Lemma dir_creat name excl : cstr name -> wp never (sfs_creat curas a name excl) s (fun '(r, x) s' => handed sfs_ok H r x false s').
Proof.
  intros Hn. pose proof Hok as [(R & F & m & Hf) Ha]. destruct (creat_spec curas R s F m a v name excl Hf (dir_root R F m Hf) Hn) as (r & sv & s' & F' & m' & He & Hf' & _).
  apply (wp_done _ _ _ _ _ _ He). destruct (creat_shape curas a name excl s r sv s' (fsys_counted _ _ _ _ Hf) He) as [[-> [ino Ht]]|[Hr Hb]]; [left|right]; (split; [done|]; split; [eauto|]).
  - by eapply agree_taken.
  - by eapply agree_balanced.
Qed.

Lemma dir_lookup path : wp never (sfs_lookup curas a path) s (fun '(r, x) s' => handed sfs_ok H r x false s').
Proof.
  pose proof Hok as [(R & F & m & Hf) Ha]. destruct (lookup_spec curas R s F m a v path Hf (dir_root R F m Hf)) as (r & sv & s' & He & Hf' & _).
  apply (wp_done _ _ _ _ _ _ He). destruct (lookup_shape curas a path s r sv s' He) as [[-> [ino Ht]]|[Hr Hb]]; [left|right]; (split; [done|]; split; [eauto|]).
  - by eapply agree_taken.
  - by rewrite Hb.
Qed.

Lemma dir_link name x : cstr name -> x ∈ fst <$> H -> wp never (sfs_link curas a name x) s (fun _ s' => sfs_ok s' H).
Proof.
  intros Hn Hx. apply list_elem_of_fmap in Hx as ([y c] & -> & Hy). destruct (sfs_ok_vnode s _ y c Hok Hy) as [w Hw]. apply settled; [exact Hok|]. intros R F m Hf. right.
  destruct (link_spec curas R s F m a v name y w Hf (dir_root R F m Hf) Hw Hn) as (r & s' & F' & m' & He & Hf' & _). exists r, s', F', m'. split_and!; [done|done|left].
  exact (link_shape curas a name y s r s' He).
Qed.

Lemma dir_remove name : wp never (sfs_remove curas a name) s (fun _ s' => sfs_ok s' H).
Proof.
  apply settled; [exact Hok|]. intros R F m Hf. right. destruct (remove_spec curas R s F m a v name Hf (dir_root R F m Hf)) as (r & s' & F' & m' & He & Hf' & _).
  exists r, s', F', m'. split_and!; [done|done|]. exact (remove_shape curas a name s r s' (fsys_counted _ _ _ _ Hf) He).
Qed.

Lemma dir_rename n1 x n2 : cstr n2 -> (a, true) ∈ H -> (x, true) ∈ H -> wp panics (sfs_rename curas a n1 x n2) s (fun _ s' => sfs_ok s' H).
Proof.
  intros Hn Ha Hx. apply settled; [exact Hok|]. intros R F m Hf. assert (x = a) as ->.
  { destruct Hok as [_ [_ B]]. destruct (sfs_ok_vnode s _ x true Hok Hx) as [w Hw]. specialize (B x Hx). unfold shape in B. rewrite lookup_fmap, Hw in B. injection B as Hino.
    destruct (dir_root R F m Hf) as [_ Hvi]. destruct (fy_vol _ _ _ _ Hf) as [_ HC]. apply (ca_unique _ _ HC x a w v Hw Hv). congruence. }
  destruct (rename_spec curas R s F m a v n1 n2 Hf (dir_root R F m Hf) Hn) as [[He _]|(r & s' & F' & m' & He & Hf' & _)]; [left; by eexists|right].
  exists r, s', F', m'. split_and!; [done|done|]. exact (rename_shape curas a n1 a n2 s r s' (fsys_counted _ _ _ _ Hf) He).
Qed.

Lemma dir_lookparent path len : cstr path -> wp never (sfs_lookparent a path len) s (fun '(r, x, buf) s' => handed sfs_ok H r x true s' /\ cstr buf).
Proof.
  intros Hp. assert (Hsame : forall r x, r <> 0 -> handed sfs_ok H r x true s) by (intros; by right). unfold sfs_lookparent. wgo. apply (wp_done _ _ _ _ _ _ (get_sv_spec s a v Hv)). rewrite Hty.
  change (negb (SFS_TYPE_DIR =? SFS_TYPE_DIR)) with false. cbv iota. destruct (_ <? _); [wgo; split; [by apply Hsame|constructor]|]. wgo.
  eapply wp_use; [apply (incref_agree s H a true v Hok Hv); intros _; pose proof Hok as [(R & F & m & Hf) _]; by destruct (dir_root R F m Hf)|].
  intros [] s' Hs'. wgo. split; [by left|exact Hp].
Qed.

Lemma dirops_law : ops_ok sfs_ok (sfs_dirops curas) a s H.
Proof.
  split; intros; cbn; try (wgo; exact Hok).
  - eapply gettype_law; [exact Hok|exact Hin].
  - by apply dir_creat.
  - by apply dir_remove.
  - by apply dir_link.
  - by apply dir_rename.
  - by apply dir_lookup.
  - by apply dir_lookparent.
Qed.
End Dirops.

Lemma ops_law s a b H : sfs_ok s H -> (a, b) ∈ H -> exists ops, sfs_ops curas s a = Some ops /\ ops_ok sfs_ok ops a s H.
Proof.
  intros Hok Hin. destruct (sfs_ok_vnode s _ a b Hok Hin) as [v Hv]. pose proof Hok as [(R & F & m & Hf) _]. unfold sfs_ops. rewrite Hv. cbn [mbind option_bind].
  destruct (vnode_type R s F m a v Hf Hv) as [E|E]; rewrite E; (eexists; split; [reflexivity|]).
  - by eapply fileops_law.
  - by eapply dirops_law.
Qed.

Lemma sync_law s H : sfs_ok s H -> wp never (sfs_sync curas) s (fun r s' => sfs_ok s' H /\ (r = 0 -> sfs_synced s')).
Proof.
  intros [(R & F & m & Hf) Ha]. destruct (sync_spec curas R s F m Hf) as (s' & He & Hf' & _ & Hs & Hd & _). apply (wp_done _ _ _ _ _ _ He). split; [split; [eauto|]|].
  - assert (Hsh : shape s' = shape s) by (unfold shape; rewrite Hs, <- map_fmap_compose; by apply map_fmap_ext). by rewrite Hsh.
  - intros _. split; [|done]. destruct (fy_vol _ _ _ _ Hf') as [HS _]. by destruct (st_super _ _ _ HS).
Qed.

Lemma unmount_law s H : sfs_ok s H -> sfs_synced s -> wp never sfs_unmount s (fun r s' => r = 0 /\ H = [] \/ r <> 0 /\ sfs_ok s' H).
Proof.
  intros Hok [Hd1 Hd2]. pose proof Hok as [(R & F & m & Hf) Ha]. unfold sfs_unmount. wgo. destruct (sfs_vnodes s) as [|a l] eqn:El.
  - change (0 <? Z.of_nat (length [])) with false. cbv iota. wgo. apply wp_kassert; [by rewrite Hd1|]. wgo. apply wp_kassert; [by rewrite Hd2|]. wgo. left. split; [done|].
    destruct H as [|[x b] H]; [done|]. destruct (sfs_ok_vnode s _ x b Hok) as [v Hv]; [left|]. destruct (fy_vol _ _ _ _ Hf) as [_ HC].
    assert (Hx : x ∈ sfs_vnodes s) by (apply (ca_pool _ _ HC); eauto). rewrite El in Hx. by apply not_elem_of_nil in Hx.
  - destruct (Z.ltb_spec 0 (Z.of_nat (length (a :: l)))) as [_|Hl]; [|cbn in Hl; lia]. wgo. right. split; [done|exact Hok].
Qed.

(** SFS keeps the promises of a file system. *)
#[global] Instance sfs_laws : FileSystemLaws (sfs_fsops curas).
Proof.
  refine {| VfsProofs.fs_ok := sfs_ok; fs_synced := sfs_synced |}.
  - intros e H H' HP. unfold sfs_ok. by rewrite HP.
  - exact incref_law.
  - exact decref_law.
  - exact getroot_law.
  - exact ops_law.
  - exact sync_law.
  - intros e x [= <-]. by destruct e.
  - exact unmount_law.
Defined.

(** ** Mounting

    [sfs_mount] calls [vfs_mount] with [sfs_domount]; the new [struct fs] is at the address
    that [kmalloc] returns. *)
Definition sfs_mountfunc (mm : mount_memory) (addr : Z) : M lhd (Z * option (Z * sfs_fs)) :=
  '(result, o) ← sfs_domount curas mm; mret (result, (addr,.) <$> o).
Definition sfs_mount (mm : mount_memory) (addr : Z) (device : list Z) : M vfs Z := vfs_mount device (sfs_mountfunc mm addr).

(** A device that holds a clean volume: one from which a consistent file system without
    open files was unmounted. *)
Definition holds_volume (d : lhd) (R : gset Z) (F : gmap Z dinode) (m : dirmap) : Prop :=
  exists s, fsys R s F m /\ svs s = ∅ /\ sfs_synced s /\ sfs_device s = d.

Lemma mountfunc_law (s : vfs) d R F m mm addr : holds_volume d R F m -> fss s !! addr = None -> mountfunc_ok s d (sfs_mountfunc mm addr).
Proof.
  intros (t & Hf & Hsv & [_ Hcl] & <-) Hfree. destruct (mount_spec curas R t F mm (fy_vol _ _ _ _ Hf) Hcl) as (r & o & d' & He & Hq & Hr). unfold mountfunc_ok, sfs_mountfunc. wgo.
  apply (wp_done _ _ _ _ _ _ He). cbv iota. wgo. cbn [fst snd]. destruct Hr as [[-> [sb ->]]|[Hr ->]].
  - right. split; [done|]. eexists addr, _. split_and!; [reflexivity|done|]. split; [exists R, F, m; by apply remounted_fsys|]. split; [|by intros a ?%not_elem_of_nil].
    intros a. change (held a []) with 0. unfold kcount, shape. cbn [svs remounted]. rewrite lookup_fmap, lookup_empty. cbn [fmap option_fmap option_map default]. lia.
  - left. by destruct Hr as [[-> _]|[-> _]].
Qed.

End Laws.
End SfsVfs.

→ Work instruction:
Locate the word "Definition" in the entries, and copy every line where it is found.

→ Task answer:
Definition sfs_mountfunc (mm : mount_memory) (addr : Z) : M lhd (Z * option (Z * sfs_fs)) :=
Definition sfs_mount (mm : mount_memory) (addr : Z) (device : list Z) : M vfs Z := vfs_mount device (sfs_mountfunc mm addr).
Definition holds_volume (d : lhd) (R : gset Z) (F : gmap Z dinode) (m : dirmap) : Prop :=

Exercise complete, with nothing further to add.